野田新政権発足で、TPP(環太平洋連携協定)のウール推進が懸念されています。この問題について、JA全中(全国農業協同組合中央会)の冨士重夫さんに、TPP反対の思いを聞きました。


TPPは、アメリカ、オーストラリア、ニュージーランドなど先進国・農業輸出大国との間で、関税を例外なしに撤廃し、非関税障壁もなくそうというものです。これは、まず食料自給率向上を決めた閣議決定に反します。さらに、非関税障壁とされる、金融サービス、医療・医薬品、教育、政府調達などさまざまな分野のルール、制度も大きく変えます。

農林水産省はTPPに参加した場合、食料需給率が現在の40%から13%に落ちると試算しています。これでもかなり控えめな数字だと思います。いまコメ・小麦・乳製品などは国が貿易を管理する仕組みですが、TPPはそれをやめ、関税ゼロにします。相手は世界で最も農産物の安いアメリカとオーストラリアです。日本農業が壊滅的打撃を受けることは間違いありません。
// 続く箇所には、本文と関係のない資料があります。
Lemma scan_raise (w : world) (rec : loc) (d : gmap string value)
    (pre post : list (string * Standalone.rule)) (bad : string * Standalone.rule) :
  w_heap w !! rec = Some d →
  standalone_pii_patterns (w_conf w) = (pre ++ bad :: post)%list →
  (∀ item, item ∈ pre → solo_hit d item = true →
           is_Some (assoc (Standalone.redactor item.2) _get_redactors)) →
  solo_hit d bad = true →
  assoc (Standalone.redactor bad.2) _get_redactors = None →
  scan rec w
  = (Raise (KeyError (Standalone.redactor bad.2)),
     World (w_conf w)
           (<[fresh (dom (w_heap w)) := fold_left (solo_redact d) pre d]> (w_heap w))).
Proof.
  intros Hrec Hitems Hpre Hhit Hbad. unfold scan.
  set (safe := fresh (dom (w_heap w))).
  assert (Hfresh : w_heap w !! safe = None).
  { apply not_elem_of_dom, is_fresh. }
  assert (Hne : rec ≠ safe) by congruence.
  rewrite bind_run. unfold dict_copy at 1. rewrite Hrec. fold safe.
  rewrite bind_run. unfold get_conf at 1. cbn [w_conf].
  rewrite bind_run, Hitems.
  rewrite (standalone_loop_raise rec safe d d _ pre post bad); cbn [w_heap w_conf];
    try done; [|by rewrite lookup_insert_ne|by rewrite lookup_insert_eq].
  by rewrite insert_insert_eq.
Qed.

(** X4: on a dict record [scan] either returns a result or raises KeyError;
    it raises exactly when some standalone rule applies to the record and
    names an unknown strategy, and the key of the error is the redactor of
    the first such rule.  The input record is intact in both cases. *)
Theorem scan_raises_only_key_error (w : world) (rec : loc) (d : gmap string value) :
  w_heap w !! rec = Some d →
  (hits_valid d (w_conf w)
   ∧ ∃ result w', scan rec w = (Ret result, w') ∧ w_heap w' !! rec = Some d)
  ∨ (∃ pre bad post w',
       standalone_pii_patterns (w_conf w) = (pre ++ bad :: post)%list
       ∧ (∀ item, item ∈ pre → solo_hit d item = true →
                  is_Some (assoc (Standalone.redactor item.2) _get_redactors))
       ∧ solo_hit d bad = true
       ∧ assoc (Standalone.redactor bad.2) _get_redactors = None
       ∧ scan rec w = (Raise (KeyError (Standalone.redactor bad.2)), w')
       ∧ w_heap w' !! rec = Some d).
Proof.
  intros Hrec.
  assert (Hne : rec ≠ fresh (dom (w_heap w))).
  { intros Heq. pose proof (is_fresh (dom (w_heap w))) as Hf.
    apply not_elem_of_dom in Hf. congruence. }
  destruct (first_unknown d (standalone_pii_patterns (w_conf w)))
    as [Hvalid|(pre & bad & post & Hitems & Hpre & Hhit & Hbad)].
  - left. split; [exact Hvalid|]. do 2 eexists.
    split; [by apply scan_run_hits|]. cbn [w_heap]. by rewrite lookup_insert_ne.
  - right. exists pre, bad, post. eexists. repeat (split; [done|]).
    split; [by apply (scan_raise w rec d pre post bad)|].
    cbn [w_heap]. by rewrite lookup_insert_ne.
Qed.

Lemma sample_bad_at : w_heap Sample2.w_bad !! Sample.rec = Some Sample.contact.
Proof. reflexivity. Qed.

Lemma sample_bad_hit : solo_hit Sample.contact ("email", Sample2.bad_rule) = true.
Proof. vm_compute. reflexivity. Qed.

Lemma scan_raises_only_key_error_witness :
  ∃ w', scan Sample.rec Sample2.w_bad = (Raise (KeyError "mask_mail"), w').
Proof.
  destruct (scan_raises_only_key_error Sample2.w_bad Sample.rec Sample.contact
              sample_bad_at)
    as [[Hvalid _]|(pre & bad & post & w' & Hitems & _ & Hhit & Hbad & Hrun & _)].
  - destruct (Hvalid ("email", Sample2.bad_rule)) as [fn Hfn].
    + right. left.
    + exact sample_bad_hit.
    + discriminate Hfn.
  - exists w'. rewrite Hrun.
    assert (Hin : bad ∈ standalone_pii_patterns (w_conf Sample2.w_bad)).
    { rewrite Hitems. apply elem_of_app. right. left. }
    apply elem_of_cons in Hin as [->|Hin]; [discriminate Hbad|].
    apply elem_of_cons in Hin as [->|Hin]; [reflexivity|].
    apply elem_of_nil in Hin. destruct Hin.
Defined.

(** ** Inverting a returned scan *)

Lemma scan_ret_inv (w w' : world) (rec : loc) (d : gmap string value)
    (result : loc * bool * f64 * string) :
  w_heap w !! rec = Some d →
  scan rec w = (Ret result, w') →
  hits_valid d (w_conf w)
  ∧ result = (fresh (dom (w_heap w)),
              F64.ltb F64.half (py_min1 (running_total d (w_conf w))),
              py_round2 (py_min1 (running_total d (w_conf w))),
              rationale d (w_conf w))
  ∧ w' = World (w_conf w)
               (<[fresh (dom (w_heap w)) := sanitized d (w_conf w)]> (w_heap w)).
Proof.
  intros Hrec Hrun.
  destruct (first_unknown d (standalone_pii_patterns (w_conf w)))
    as [Hvalid|(pre & bad & post & Hitems & Hpre & Hhit & Hbad)].
  - split; [exact Hvalid|]. rewrite (scan_run_hits w rec d Hrec Hvalid) in Hrun.
    by injection Hrun as <- <-.
  - rewrite (scan_raise w rec d pre post bad Hrec Hitems Hpre Hhit Hbad) in Hrun.
    discriminate Hrun.
Qed.

(** ** The log *)

Lemma solo_log_cons (d : gmap string value) (item : string * Standalone.rule)
    (items : list (string * Standalone.rule)) (l0 : list string) :
  solo_log d (item :: items) l0
  = solo_log d items (if solo_hit d item then (l0 ++ [solo_entry item.1])%list else l0).
Proof. reflexivity. Qed.

Lemma combo_log_cons (d : gmap string value) (item : string * Combinatorial.rule)
    (items : list (string * Combinatorial.rule)) (l0 : list string) :
  combo_log d (item :: items) l0
  = combo_log d items
      (if combo_hit d item.2 then (l0 ++ [combo_entry d item.2])%list else l0).
Proof. reflexivity. Qed.

Lemma solo_log_entries (d : gmap string value) (items : list (string * Standalone.rule))
    (l0 : list string) :
  solo_log d items l0 = (l0 ++ solo_entries d items)%list.
Proof.
  revert l0. induction items as [|item items IH]; intros l0.
  { cbn. by rewrite app_nil_r. }
  rewrite solo_log_cons, IH. unfold solo_entries. cbn [List.filter].
  destruct (solo_hit d item); [|done]. cbn [map]. by rewrite <- app_assoc.
Qed.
農水省試算には野菜や果物は入っていませんが、こうした品目にも当然影響が出てきます。アメリカのカリフォルニアは野菜・果物の巨大生産地です。南半球のオーストラリアと競争できる「強い農業を」といいますが、国土条件などの違いを無視した暴論です。そのために農家に所得補償をしたらとんでもない金額になります。日本は、限られた国土や資源を有効活用し、循環型で持続可能な農業を組み立てるべきです。
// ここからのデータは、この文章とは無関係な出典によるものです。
(** C4. The slot of the state never goes down through [ReplayProcessSlots],
    [executeStateTransitionStateGen] or [replayBlocks], provided the two
    transition functions of package [transition] never lower it. *)
Theorem slot_never_regresses {St : Type} `{!state.BeaconState St}
    (T : transition.Primitives St)
    (slots_monotone : forall ctx (s s' : St) t,
       transition.ProcessSlotsCore T ctx s t = inl s' ->
       state.Slot s <= state.Slot s')
    (block_monotone : forall ctx (s s' : St) b,
       transition.ProcessBlockForStateRoot T ctx s b = inl s' ->
       state.Slot s <= state.Slot s')
    (ctx : context.Context) (s s' : St) :
  (forall t, ReplayProcessSlots T ctx (Some s) t = Ok s' ->
             state.Slot s <= state.Slot s') /\
  (forall b, executeStateTransitionStateGen T ctx s b = Ok s' ->
             state.Slot s <= state.Slot s') /\
  (forall signed t, replayBlocks T ctx (Some s) signed t = Ok s' ->
                    state.Slot s <= state.Slot s').
Proof.
  split; [|split].
  - intros t. apply ReplayProcessSlots_monotone, slots_monotone.
  - intros b. apply executeStateTransitionStateGen_monotone; assumption.
  - intros signed t. apply replayBlocks_monotone; assumption.
Qed.

Lemma tracing_ProcessSlotsCore ctx (s s' : Scenario.TraceState) t :
  transition.ProcessSlotsCore Scenario.tracing ctx s t = inl s' ->
  Scenario.slot s <= t /\ Scenario.slot s' = t.
Proof.
  simpl. destruct (N.ltb_spec t (Scenario.slot s)); intros Hr; inversion Hr.
  simpl. lia.
Qed.

Lemma tracing_ProcessBlockForStateRoot ctx (s s' : Scenario.TraceState) b :
  transition.ProcessBlockForStateRoot Scenario.tracing ctx s b = inl s' ->
  Scenario.slot s' = Scenario.slot s.
Proof. simpl. intros Hr. inversion Hr. reflexivity. Qed.

Lemma slot_never_regresses_witness :
  exists s' : Scenario.TraceState,
    replayBlocks Scenario.tracing Scenario.live (Some (Scenario.stateAt 10))
      [Scenario.block 15 2; Scenario.block 12 1] 13 = Ok s' /\
    state.Slot (Scenario.stateAt 10) <= state.Slot s'.
Proof.
  eexists. split; [vm_compute; reflexivity|].
  eapply (proj2 (proj2 (slot_never_regresses Scenario.tracing _ _
            Scenario.live (Scenario.stateAt 10) _))
            [Scenario.block 15 2; Scenario.block 12 1] 13).
  vm_compute; reflexivity.
  Unshelve.
  - intros ctx s s' t Hr. apply tracing_ProcessSlotsCore in Hr. simpl. lia.
  - intros ctx s s' b Hr. apply tracing_ProcessBlockForStateRoot in Hr. simpl. lia.
Defined.
Lemma traverse_Return {A B} (f : A → outcome B) (l : list A) (l' : list B) :
  traverse f l = Return l' ↔ Forall2 (λ a b, f a = Return b) l l'.
Proof.
  revert l'. induction l as [|a l IH]; intros l'; cbn [traverse].
  - split; [intros [= <-]; constructor|by intros ->%Forall2_nil_inv_l].
  - split.
    + destruct (f a) as [b|] eqn:Hb; [|done]. cbn [mbind outcome_bind].
      destruct (traverse f l) as [bs|]; [|done]. cbn [mbind outcome_bind].
      intros [= <-]. constructor; [done|]. by apply IH.
    + intros (b & bs & Hb & Hbs & ->)%Forall2_cons_inv_l.
      rewrite Hb. cbn [mbind outcome_bind].
      apply IH in Hbs as ->. reflexivity.
Qed.

Lemma Forall2_right {A B} (P : A → B → Prop) (Q : B → Prop)
    (l : list A) (k : list B) :
  (∀ a b, P a b → Q b) → Forall2 P l k → Forall Q k.
Proof. intros HPQ. induction 1; constructor; eauto. Qed.

Lemma crop_Return_shape (x : image) (h w : nat) (oh ow : Z) (th tw : nat)
    (y : image) :
  has_shape h w x →
  crop_to_bounding_box x oh ow th tw = Return y →
  has_shape th tw y.
Proof.
  intros [Hh Hw]. unfold crop_to_bounding_box.
  repeat case_decide; try done. intros [= <-].
  assert (length (hd [] x) = w) as Hhd.
  { destruct x as [|row x]; [cbn in *; exfalso; lia|]. by inversion Hw. }
  split.
  - rewrite length_fmap, length_take, length_drop. lia.
  - apply Forall_fmap. apply Forall_take, Forall_drop.
    eapply Forall_impl; [exact Hw|]. intros row Hrow. cbn in Hrow |- *.
    rewrite length_take, length_drop. lia.
Qed.
(** [int] reads a non-empty string of digits as the number they write. *)
Lemma int_of_digits (s : string) (z : Z) :
  all_digits (chars s) -> chars s <> [] -> int_digits 0 (chars s) = Some z ->
  int s = Ok z.
Proof.
  intros Hd Hne Hz. unfold int. rewrite (strip_digits _ Hd).
  destruct (chars s) as [|c l] eqn:E; [congruence|].
  assert (Hc : is_sign c = false).
  { apply digit_not_sign. now inversion Hd. }
  unfold is_sign in Hc. apply orb_false_iff in Hc as [Hplus Hminus].
  rewrite Hminus, Hplus. unfold int_unsigned.
  destruct (grouping_without_underscore (c :: l) false) as [Hg Hf].
  { eapply Forall_impl; [exact Hd|]. intros a. apply digit_not_underscore. }
  now rewrite Hg, Hf, Hz.
Qed.

(** *** zfill on the digits of a number *)

Lemma zfill_digits (width : Z) (s : string) :
  all_digits (chars s) -> zfill width s = zero_padded width s.
Proof.
  intros Hd. unfold zfill, zero_padded.
  destruct (Z.leb_spec width (Z.of_nat (String.length s))) as [Hle|Hlt].
  - replace (Z.to_nat (width - Z.of_nat (String.length s))) with 0%nat by lia.
    reflexivity.
  - destruct s as [|c s']; simpl.
    + now rewrite append_empty_r.
    + assert (Hc : is_sign c = false).
      { apply digit_not_sign. unfold chars in Hd. simpl in Hd.
        now inversion Hd. }
      now rewrite Hc.
Qed.

Lemma zero_padded_chars (width : Z) (s : string) :
  chars (zero_padded width s)
  = (repeat "0"%char (Z.to_nat (width - Z.of_nat (String.length s)))
     ++ chars s)%list.
Proof.
  unfold zero_padded, zeros. now rewrite chars_app, chars_of_chars.
Qed.

Lemma zero_padded_all_digits (width : Z) (s : string) :
  all_digits (chars s) -> all_digits (chars (zero_padded width s)).
Proof.
  intros H. rewrite zero_padded_chars. apply Forall_app. split.
  - apply all_digits_zeros.
  - exact H.
Qed.

Lemma zero_padded_nonempty (width : Z) (s : string) :
  chars s <> [] -> chars (zero_padded width s) <> [].
Proof.
  intros H. rewrite zero_padded_chars. intros E.
  apply app_eq_nil in E as [_ E]. contradiction.
Qed.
試算以上の自給率低下、国民生活への悪影響、農業の多面的機能の喪失、国土荒廃など、多大な損失をもたらすTPPは「絶対反対」というのが私たちの不動の確信です。震災復興のためにTPP参加を急げという議論がありますが、全く逆さまです。震災と原発事故で、廃業や自殺者さえ出ている農家の危機のなかで、さらにTPPに参加するなど、考えること自体が間違いです。

私たちはTPP反対を一貫して主張し、農林漁業団体、消費者団体を中心に、医療、教育、政府調達関連など広範な団体とネットワークをつくり、1000万署名に取り組んできました。署名は1120万署名を超え、JA全中としても過去最大規模に広がりました。

当初はマスコミ論調もTPP推進に傾いていましたが、年明け以降、世論の動向が変わってきました。マスコミの世論調査でも過半数がTPPは慎重にすべきだと答えています。新しい内閣で、TPp参加交渉が加速される危険があります。11月のAPEC(アジア太平洋経済協力会議)首脳会議にむけて、運動のさらなる展開が必要です。日本共産党とは、TPPや震災復興の問題で、ほとんど考え方を共有しています。引き続き、日本農業と地域社会の持続的発展のために、取り組んでいきたいと考えています。